Nilotinib administration induces leukemia regression in mice. A, Approximately 0.1×106 C1498 cells were injected into C57BL/6 mice through the tail vein. When the white blood cell counts showed the illness, the leukemic mice were treated with vehicle or nilotinib for 3 weeks. External view (left) and quantification of spleen weight (right) from leukemia-bearing mice are shown. Data are presented as mean values ± S.D. B, Photographs (left) are representative external views of livers from leukemia-bearing mice and the graph (right) shows the quantification of liver weight. Data are shown as mean values ± S.D. C, Pictured are images of lung from leukemia-bearing mice.

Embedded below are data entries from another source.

Lemma length_stitch (size : nat) (parts gaps : list string) :
  length gaps = length parts ->
  Forall (chunkSized size) parts ->
  length parts <= String.length (stitch parts gaps).
Proof.
  revert gaps; induction parts as [|part parts IH]; intros [|gap gaps] Hlen Hsz;
    cbn in *; try lia.
  inversion Hsz as [|? ? [Hp _] Hrest]; subst.
  rewrite !Bytes.length_app. specialize (IH gaps ltac:(lia) Hrest). lia.
Qed.

(** There are no more parts than bytes in the content. *)
Lemma splitParts_length (content : string) (parts : list string) :
  splitParts content = Some parts -> length parts <= String.length content.
Proof.
  intros H.
  destruct (splitPartsAt_spec safeChunkSize content safeChunkSize_pos)
    as (parts' & gaps & Hparts & Hlen & Hsz & _ & Hcontent).
  unfold splitParts in H. rewrite Hparts in H. injection H as ->.
  rewrite Hcontent. by eapply length_stitch.
Qed.

(** ** The migrator ([internal/migrate]) *)

(** A call of [memosClient.CreateMemo], with the error it returned. *)
Record MemoCall := {
  memo_content : string;
  memo_time : Z;
  memo_dryRun : bool;
  memo_error : option string
}.

(** What a run acts on outside its own memory: the state file and the
    target service, the latter seen as the calls made to it so far. *)
Record World := {
  stateFile : State.File;
  calls : list MemoCall
}.

Record MigrateOptions := {
  Resume : bool;
  FilterTitles : list string
}.

Section Migrator.

(** The accessors of the parent reference and the collection type with
    its title accessor and its fetch are used by the migrator but not
    defined in the sources at hand; they are parameters here. An accessor
    returns "" when the page has no parent of that kind. *)
Variable GetParentDatabaseID : Page -> string.
Variable GetParentPageID : Page -> string.
Variable Database : Type.
Variable GetDatabaseTitle : Database -> string.
Variable RetrieveDatabase : string -> result Database.

(** The source service: the outcome of each exchange, as in [Fetcher];
    [page_endpoint] is the exchange of [RetrievePage]. *)
Variable search_endpoint : string -> option string -> result SearchResponse.
Variable children_endpoint : string -> option string -> result BlockResponse.
Variable page_endpoint : string -> result Page.

(** The Go library: [time.Parse(time.RFC3339, _)] ([None] on error),
    [Time.Format("2006-01-02 15:04:05")], [strings.TrimSpace] and the
    clock [time.Now()]. *)
Variable time_Parse : string -> option Z.
Variable time_Format : Z -> string.
Variable strings_TrimSpace : string -> string.
Variable time_Now : World -> Z.

(** The error, if any, with which the target service (or the dry-run
    file write) answers a call, and with which saving the state fails,
    given all that happened before; a save that fails also tells how
    far it got. *)
Variable CreateMemo_error : list MemoCall -> string -> Z -> bool -> option string.
Variable WriteFile_error : World -> gmap string bool -> option (string * State.WriteFault).

(** The fields of [Migrator] and the world it acts on. *)
Record Sys := {
  pageCache : gmap string Page;
  databaseCache : gmap string Database;
  state : gmap string bool;
  dryRun : bool;
  world : World
}.

Definition set_pageCache (f : gmap string Page -> gmap string Page) (s : Sys) : Sys :=
  {| pageCache := f (pageCache s); databaseCache := databaseCache s;
     state := state s; dryRun := dryRun s; world := world s |}.

Definition set_databaseCache (f : gmap string Database -> gmap string Database)
    (s : Sys) : Sys :=
  {| pageCache := pageCache s; databaseCache := f (databaseCache s);
     state := state s; dryRun := dryRun s; world := world s |}.

Definition set_state (f : gmap string bool -> gmap string bool) (s : Sys) : Sys :=
  {| pageCache := pageCache s; databaseCache := databaseCache s;
     state := f (state s); dryRun := dryRun s; world := world s |}.

Definition set_world (f : World -> World) (s : Sys) : Sys :=
  {| pageCache := pageCache s; databaseCache := databaseCache s;
     state := state s; dryRun := dryRun s; world := f (world s) |}.

(** Computations of the migrator: they read and change [Sys]; [None] is
    a fetch loop that has not ended within the fuel. *)
Definition M (A : Type) : Type := Sys -> option (A * Sys).

Definition ret {A : Type} (a : A) : M A := fun s => Some (a, s).

Definition bind {A B : Type} (m : M A) (k : A -> M B) : M B :=
  fun s => match m s with
           | Some (a, s') => k a s'
           | None => None
           end.

Definition fetched {A : Type} (r : option A) : M A :=
  fun s => match r with
           | Some a => Some (a, s)
           | None => None
           end.

Definition gets {A : Type} (f : Sys -> A) : M A := fun s => Some (f s, s).

Definition modify (f : Sys -> Sys) : M unit := fun s => Some (tt, f s).

Notation "'let*' x ':=' m 'in' k" := (bind m (fun x => k))
  (at level 10, x pattern, m at level 100, k at level 200).

Lemma bind_run {A B : Type} (m : M A) (k : A -> M B) (s s' : Sys) (a : A) :
  m s = Some (a, s') -> bind m k s = k a s'.
Proof. unfold bind. by intros ->. Qed.

Lemma bind_assoc {A B C : Type} (m : M A) (k : A -> M B) (k' : B -> M C) (s : Sys) :
  bind (bind m k) k' s = bind m (fun a => bind (k a) k') s.
Proof. unfold bind. by destruct (m s) as [[a s']|]. Qed.

Lemma bind_ret {A B : Type} (a : A) (k : A -> M B) (s : Sys) : bind (ret a) k s = k a s.
Proof. reflexivity. Qed.

Lemma bind_gets {A B : Type} (f : Sys -> A) (k : A -> M B) (s : Sys) :
  bind (gets f) k s = k (f s) s.
Proof. reflexivity. Qed.

Lemma bind_modify {B : Type} (f : Sys -> Sys) (k : unit -> M B) (s : Sys) :
  bind (modify f) k s = k tt (f s).
Proof. reflexivity. Qed.

Lemma bind_fetched {A B : Type} (a : A) (k : A -> M B) (s : Sys) :
  bind (fetched (Some a)) k s = k a s.
Proof. reflexivity. Qed.

(** *** The clients *)

Definition RetrievePage (pageID : string) : result Page := page_endpoint pageID.
Lemma summary_message_content_witness :
  (slack_webhook Samples.detector = Some Samples.hook /\
   Samples.hook <> EmptyString /\
   Forall has_concern Samples.safety4) /\
  exists text attachment,
    filter is_summary
      (posted_bodies
         (trace (send_alerts Samples.no_str Samples.detector Samples.declining3 []
                             Samples.safety4 Samples.brief 12)))
    = [SummaryBody text "#36a64f" attachment] /\
    text = "📊 Weekly Quality Report: 12 tests, 3 declining, 4 safety issues"%string /\
    attachment = "Two suppliers need a call...."%string.
Proof.
  assert (Hweb : slack_webhook Samples.detector = Some Samples.hook) by reflexivity.
  assert (Hurl : Samples.hook <> EmptyString) by discriminate.
  assert (Hsafe : Forall has_concern Samples.safety4)
    by (repeat constructor; discriminate).
  split; [now repeat split |].
  destruct (summary_message_content Samples.no_str Samples.detector Samples.hook
              Samples.declining3 [] Samples.safety4 Samples.brief 12 Hweb Hurl Hsafe)
    as (text & attachment & Hposts & Htext & Hatt & _).
  exists text, attachment. split; [exact Hposts |].
  split; [rewrite Htext | rewrite Hatt]; reflexivity.
Defined.
(** A year in which twelve juries gave no points at all. *)
Definition final_zero : list Raw.row :=
  map (fun donor => vote 1990 "J" donor "B" 0)
    ["A"; "C"; "D"; "E"; "F"; "G"; "H"; "I"; "J"; "K"; "L"; "M"]%string.

(** A generator that gives 1, then zeros, then 2 as third value. *)
Definition sample_rng : Generator :=
  mkGenerator (fun n => match n with
                        | 0%nat => 1
                        | 2%nat => 2
                        | _ => 0
                        end) 0.

(** A generator whose values are all 10. *)
Definition constant_rng : Generator := mkGenerator (fun _ => 10) 0.

(** A final with a single jury. *)
Definition final_single : list Raw.row := [vote 2000 "J" "A" "B" 12].

(** ** The matrix of favouritism and the compiled results *)

(** [sorted(...)] on country names.  Python orders strings by code point,
    which on UTF-8 bytes is the order of [String.leb]; the list sorted here
    has no repetition, so that the algorithm leaves no trace. *)
Fixpoint insert_name (c : string) (l : list string) : list string :=
  match l with
  | [] => [c]
  | d :: l' => if String.leb c d then c :: l else d :: insert_name c l'
  end.

Definition sorted (l : list string) : list string := foldr insert_name [] l.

D, Representative images of H&E stained sections of lungs, livers and spleens from leukemia-bearing mice are shown (magnification × 200). E, Wright-Giemsa stained BM cells from leukemia-bearing mice are shown (magnification × 400). F, qPCR was used to determine the expression of DNMT1, DNMT3a, DNMT3b and Sp1 in BM cells from leukemia-bearing mice. G, The genomic DNA in BM cells from leukemia-bearing mice was isolated and subjected to dotblot analysis. H, qPCR was used to determine the expression of p15INK4B in BM cells from leukemia-bearing mice. Graph shows the quantification of dot intensities. Note, n = 3 mice/group; data are presented as mean values ± S.D; *P < 0.05, **P < 0.01.

Figure 6

Nilotinib suppresses DNMT expression, induces DNA hypomethylation and impairs AML patient cell expansion ex vivo and in vivo. A-G, AML patient (Pt) primary cells (n = 3) were treated for 24 h with 0, 10 or 30 μM nilotinib. (A) Cell lysates were subjected to Western blot analysis with the indicated antibodies. (B) The genomic DNA was subjected to dotblot analysis to assess changes in global DNA methylation. (C) qPCR analysis was used to determine p15INK4B gene expression. (D) Bisulfite sequencing was used to examine p15INK4B promoter DNA methylation. Methylated CpG sites are shown as solid circles and open circles indicate non-methylated CpG sites. A representative 10 clones are shown in the dot plot. (E) Colony-forming assays show cell proliferation. (F) Cellular apoptosis was determined by flow cytometry. (G) Western blot analysis was used to detect the activated forms of caspases. H-J, The PBMCs from AML patients (n = 14) receiving nilotinib therapy (day 0, day 7 or day 14) were subjected to qPCR for gene expression (H, J) or dotblot analysis for changes in global DNA methylation (I). In B, C, E, F, H, I and J, data are shown as mean values ± S.D; *P < 0.05, **P < 0.01.